Photo by the author
# Entry
It seems like almost every week a modern model claims to be state of the art, beating existing AI models in all benchmarks.
I receive free access to the latest AI models during my full-time job within a few weeks of launch. I usually don’t pay much attention to noise and just exploit whichever model is automatically selected by the system.
However, I know developers and friends who want to create AI software that can be sent to production. Because these initiatives are self-financed, the challenge for them is to find the best model to accomplish this task.
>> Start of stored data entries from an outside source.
(* ===== verification/_CoqProject ===== *)
-Q . S2P
Prelude.v
StateErr.v
Ring.v
PyStruct.v
PyFloat.v
PyText.v
PyJson.v
PyJsonText.v
Messages.v
IQHeader.v
CHeader.v
Rebuffer.v
GwStream.v
GwFir.v
GwTop.v
SpiTransport.v
GwSpi.v
GwFft.v
HwControl.v
HwRequests.v
HwWire.v
HwcRelay.v
DelaySync.v
RtlDaq.v
CalLoop.v
IqRouter.v
IqSource.v
FedHealth.v
SignalScheduler.v
FedScheduler.v
Shmem.v
Election.v
ElectionSafety.v
ElectionCluster.v
TxDuty.v
RfControl.v
TxSafety.v
TxSample.v
TxInvariants.v
TxPermits.v
(* ===== verification/PyJsonText.v ===== *)
(** * [json.dumps] with compact separators

    The ASCII text of a JSON value ([ensure_ascii], separators [","] and
    [":"]).  The shortest decimal form of a finite float is a parameter. *)
From S2P Require Import Prelude PyStruct PyText PyJson.
From Stdlib Require Import Ascii.

Definition hex_digit (n : Z) : ascii :=
  Ascii.ascii_of_nat (Z.to_nat (if n <? 10 then 48 + n else 87 + n)).

(** One character of a JSON string literal. *)
Definition escape (c : ascii) : chars :=
  let n := char_code c in
  let bs := Ascii.ascii_of_nat 92 in
  if (n =? 34) || (n =? 92) then [bs; c]
  else if n =? 10 then [bs; "n"%char]
  else if n =? 13 then [bs; "r"%char]
  else if n =? 9 then [bs; "t"%char]
  else if n =? 8 then [bs; "b"%char]
  else if n =? 12 then [bs; "f"%char]
  else if (32 <=? n) && (n <=? 126) then [c]
  else [bs; "u"%char; "0"%char; "0"%char; hex_digit (n / 16); hex_digit (n mod 16)].

Definition quote : ascii := Ascii.ascii_of_nat 34.

Definition dump_str (s : string) : chars := quote :: concat (map escape (to_chars s)) ++ [quote].

(** [sep.join(parts)] *)
Fixpoint join (sep : ascii) (parts : list chars) : chars :=
  match parts with
  | [] => []
  | [p] => p
  | p :: ps => p ++ sep :: join sep ps
  end.

Section Dumps.
Variable float_repr : Q -> chars.

Fixpoint dumps (j : json) : chars :=
  match j with
  | JNull => to_chars "null"
  | JBool b => to_chars (if b then "true" else "false")
  | JInt z => to_chars (str_of_int z)
  | JFloat NaN => to_chars "NaN"
  | JFloat PInf => to_chars "Infinity"
  | JFloat NInf => to_chars "-Infinity"
  | JFloat (Fin q) => float_repr q
  | JStr s => dump_str s
  | JArr l => "["%char :: join ","%char (map dumps l) ++ ["]"%char]
  | JObj d => "{"%char :: join ","%char (map (fun kv => dump_str kv.1 ++ ":"%char :: dumps kv.2) d) ++ ["}"%char]
  end.

(** ** Sizes *)
Definition sum (l : list nat) : nat := foldr Nat.add O l.

Lemma length_join sep ps : length (join sep ps) = (sum (map length ps) + (length ps - 1))%nat.
Proof.
  induction ps as [|p ps IH]; [done|]. destruct ps as [|q ps]; [cbn; lia|].
  change (join sep (p :: q :: ps)) with (p ++ sep :: join sep (q :: ps)).
  rewrite length_app. cbn [length]. rewrite IH. cbn [sum map foldr length]. lia.
Qed.

Lemma sum_perm l k : Permutation l k -> sum l = sum k.
Proof. unfold sum. induction 1; cbn in *; lia. Qed.

Lemma sum_app l k : sum (l ++ k) = (sum l + sum k)%nat.
Proof. unfold sum. induction l as [|x l IH]; cbn; [done|]. rewrite IH. lia. Qed.

(** An array of some of the elements is no longer than the whole array. *)
Lemma dumps_part l k rest :
  Permutation l (k ++ rest) -> (length (dumps (JArr k)) <= length (dumps (JArr l)))%nat.
Proof.
  intros H. cbn [dumps length]. rewrite !length_app, !length_join, !length_map.
  pose proof (Permutation_length H) as Hl. rewrite length_app in Hl.
  assert (sum (map length (map dumps l)) = sum (map length (map dumps k)) + sum (map length (map dumps rest)))%nat.
  { rewrite <- sum_app, <- !map_app. apply sum_perm, Permutation_map, Permutation_map, H. }
  lia.
Qed.

(** Field by field. *)
Definition field_size (kv : string * json) : nat := length (dump_str kv.1 ++ ":"%char :: dumps kv.2).

Lemma dumps_obj_length d :
  length (dumps (JObj d)) = (2 + sum (map field_size d) + (length d - 1))%nat.
Proof.
  cbn [dumps length]. rewrite length_app, length_join, !length_map, map_map. cbn [length].
  fold field_size. change (fun x => length _) with field_size. lia.
Qed.

(** Length of a string inside its literal. *)
Definition escaped (x : string) : nat := length (concat (map escape (to_chars x))).

Lemma escaped_app s s' : escaped (s +:+ s') = (escaped s + escaped s')%nat.
Proof.
  unfold escaped. assert (to_chars (s +:+ s') = to_chars s ++ to_chars s') as ->.
  { induction s as [|c s IH]; [done|]. cbn. rewrite <- IH. reflexivity. }
  by rewrite map_app, concat_app, length_app.
Qed.

Lemma dump_str_length x : length (dump_str x) = (2 + escaped x)%nat.
Proof. unfold dump_str, escaped. cbn [length]. rewrite length_app. cbn. lia. Qed.

End Dumps.
(* ===== verification/IQHeader.v ===== *)
(** * The 1024-byte IQ frame header ([_daq_core/iq_header.py])

    The struct format, [decode_header]/[encode_header], the accessors of the
    named slots of the [reserved] region and [check_sync_word]. *)
From S2P Require Import Prelude PyStruct PyText.

Module Hdr.

(** ["II16sIIIQQQIQIIQIII" + "I"*32 + "IIII" + "I"*192 + "I"], native alignment. *)
Definition HEADER_FORMAT : list field :=
  [FI; FI; Fs 16; FI; FI; FI; FQ; FQ; FQ; FI; FQ; FI; FI; FQ; FI; FI; FI]
  ++ replicate 32 FI ++ [FI; FI; FI; FI] ++ replicate 192 FI ++ [FI].

Definition SYNC_WORD : Z := 737655130.
Definition reserved_words : nat := 192.

(** Slot indices inside [reserved]. *)
Definition RSV_EXT_LNA_GAINS : nat := 0.
Definition RSV_TOTAL_GAINS : nat := 32.
Definition RSV_SYSTEM_NF_MDB : nat := 64.
Definition RSV_COMPRESSION_FLAGS : nat := 96.
Definition RSV_BIAS_TEE_STATE : nat := 97.
Definition RSV_ANTENNA_AZ_CDEG : nat := 98.
Definition RSV_ANTENNA_EL_CDEG : nat := 99.
Definition RSV_ROTATOR_STATE : nat := 100.
Definition RSV_AGG_POWER_MDB : nat := 101.
Definition RSV_BUFFER_OVERRUN_CNT : nat := 102.
Definition RSV_ROUTER_SEQ : nat := 103.
Definition RSV_ROUTER_RX_TS_LO : nat := 104.
Definition RSV_ROUTER_RX_TS_HI : nat := 105.
Definition RSV_SOURCE_INSTANCE : nat := 106.
Definition RSV_SOURCE_KEY_CRC32 : nat := 107.
Definition RSV_NODE_ID_CRC32 : nat := 108.
Definition RSV_DECIMATOR_DROP_CNT : nat := 109.
Definition RSV_CAL_QUALITY_MDB : nat := 110.
Definition RSV_IQ_COMP_CNT : nat := 111.
Definition RSV_SAMPLE_COMP_CNT : nat := 112.
Definition RSV_RECAL_GEN : nat := 113.
(** Consuming [len] samples moves the start of the queue. *)
Lemma sim_consume q s len fl cl x :
  sim q s -> 0 <= len -> len * 2 <= available s ->
  sim (Queue (map (drop (Z.to_nat (len * 2))) (pending q)) fl cl x)
      (set_calls cl (set_active x (set_overdrive fl
        (set_available (available s - len * 2) (set_wr ((wr_offset s + len * 2) mod ring_bytes) s))))).
Proof.
  intros H Hlen Hav. destruct ring_pos as (Hr & _ & _).
  destruct H as [Hrs Hch Heven Hle Hwr Hrd Hal ? ? ? ? [? ?]].
  assert (Z.to_nat ((wr_offset s + len * 2) mod ring_bytes)
          = (Z.to_nat (wr_offset s) + Z.to_nat (len * 2)) mod n)%nat as Hn.
  { rewrite Z2Nat.inj_mod, Z2Nat.inj_add by lia. done. }
  constructor; st_cbn; cbn [pending flags asked collected]; try (done || lia).
  - rewrite Hn. apply Forall2_fmap_r. apply Forall2_same_length_lookup in Hrs as [Hll Hrs].
    apply Forall2_same_length_lookup. split; [done|]. intros i r p Hi Hp.
    pose proof (Forall_lookup_1 _ _ _ _ Heven Hp) as E. cbn beta in E.
    apply holds_drop; [by apply (Hrs i)|lia|lia].
  - by rewrite length_map.
  - apply Forall_map. eapply list.Forall_impl; [exact Heven|]. intros p E. cbn beta in E |- *. rewrite length_drop. lia.
  - by apply Z.mod_pos_bound.
  - rewrite Zplus_mod_idemp_l, Hrd. f_equal. lia.
Qed.

Lemma concat_take_length (ps : list bytes) m :
  Forall (fun p => m <= length p)%nat ps -> length (concat (map (take m) ps)) = (length ps * m)%nat.
Proof. induction 1 as [|p ps Hp _ IH]; cbn; [done|]. rewrite length_app, length_take, IH. lia. Qed.
Lemma rel_pop s d q v :
  rel s (d :: q) -> rd_data s = d /\ rel (Regs (mem s) (wr_ptr s) (wrap (Z.of_nat w + 1) (rd_ptr s + 1)) v) q.
Proof.
  intros H. destruct depth_pos as [Hd Hp]. pose proof (rel_ptrs _ _ H) as Hw. pose proof (rel_rd _ _ H) as Hr.
  pose proof (rel_room _ _ H) as Hn. cbn [length] in *.
  assert (addr (rd_ptr s) < N)%nat as Ha.
  { unfold addr, wrap, N. fold DEPTH. pose proof (Z.mod_pos_bound (rd_ptr s) DEPTH Hd). lia. }
  split.
  { unfold rd_data. apply nth_lookup_Some. destruct (rel_mem _ _ H) as [_ Hh]. specialize (Hh 0%nat ltac:(cbn; lia)).
    rewrite Nat.add_0_r, Nat.mod_small in Hh by done. done. }
  assert (addr (wrap (Z.of_nat w + 1) (rd_ptr s + 1)) = (addr (rd_ptr s) + 1) mod N)%nat as E.
  { unfold wrap. rewrite Hp, addr_mod, Z2Nat.inj_add by lia.
    rewrite <-(Z.mod_small (rd_ptr s) (2 * DEPTH)) at 2 by lia. rewrite addr_mod by lia. by rewrite Nat.Div0.add_mod_idemp_l. }
  constructor; cbn [mem wr_ptr rd_ptr].
  - rewrite E. apply (holds_drop N (mem s) _ (d :: q) 1); [apply (rel_mem _ _ H)|done|cbn; lia].
  - unfold count, wrap. cbn [wr_ptr rd_ptr]. rewrite Hp, Hw, Zminus_mod_idemp_l, Zminus_mod_idemp_r.
    replace (rd_ptr s + Z.of_nat (S (length q)) - (rd_ptr s + 1)) with (Z.of_nat (length q)) by lia.
    apply Z.mod_small. unfold N in Hn. lia.
  - lia.
  - apply (rel_wr _ _ H).
  - unfold wrap. rewrite Hp. apply Z.mod_pos_bound. lia.
Qed.

Lemma rel_valid s q v : rel s q -> rel (Regs (mem s) (wr_ptr s) (rd_ptr s) v) q.
Proof. intros []. by constructor. Qed.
They want to balance cost and reliability.
So, after the release of GPT-5.2, I decided to conduct a hands-on test to find out if this model was worth the hype and if it was actually better than the competition.
Specifically, I decided to test each vendor’s flagship models: Close job 4.5 (The most powerful model from Anthropic), GPT-5.2 Pro (OpenAI’s latest extended inference model) and DeepSeek V3.2 (one of the newest open source alternatives).
To test these models, I decided to ask them to build a playable Tetris game with a single command.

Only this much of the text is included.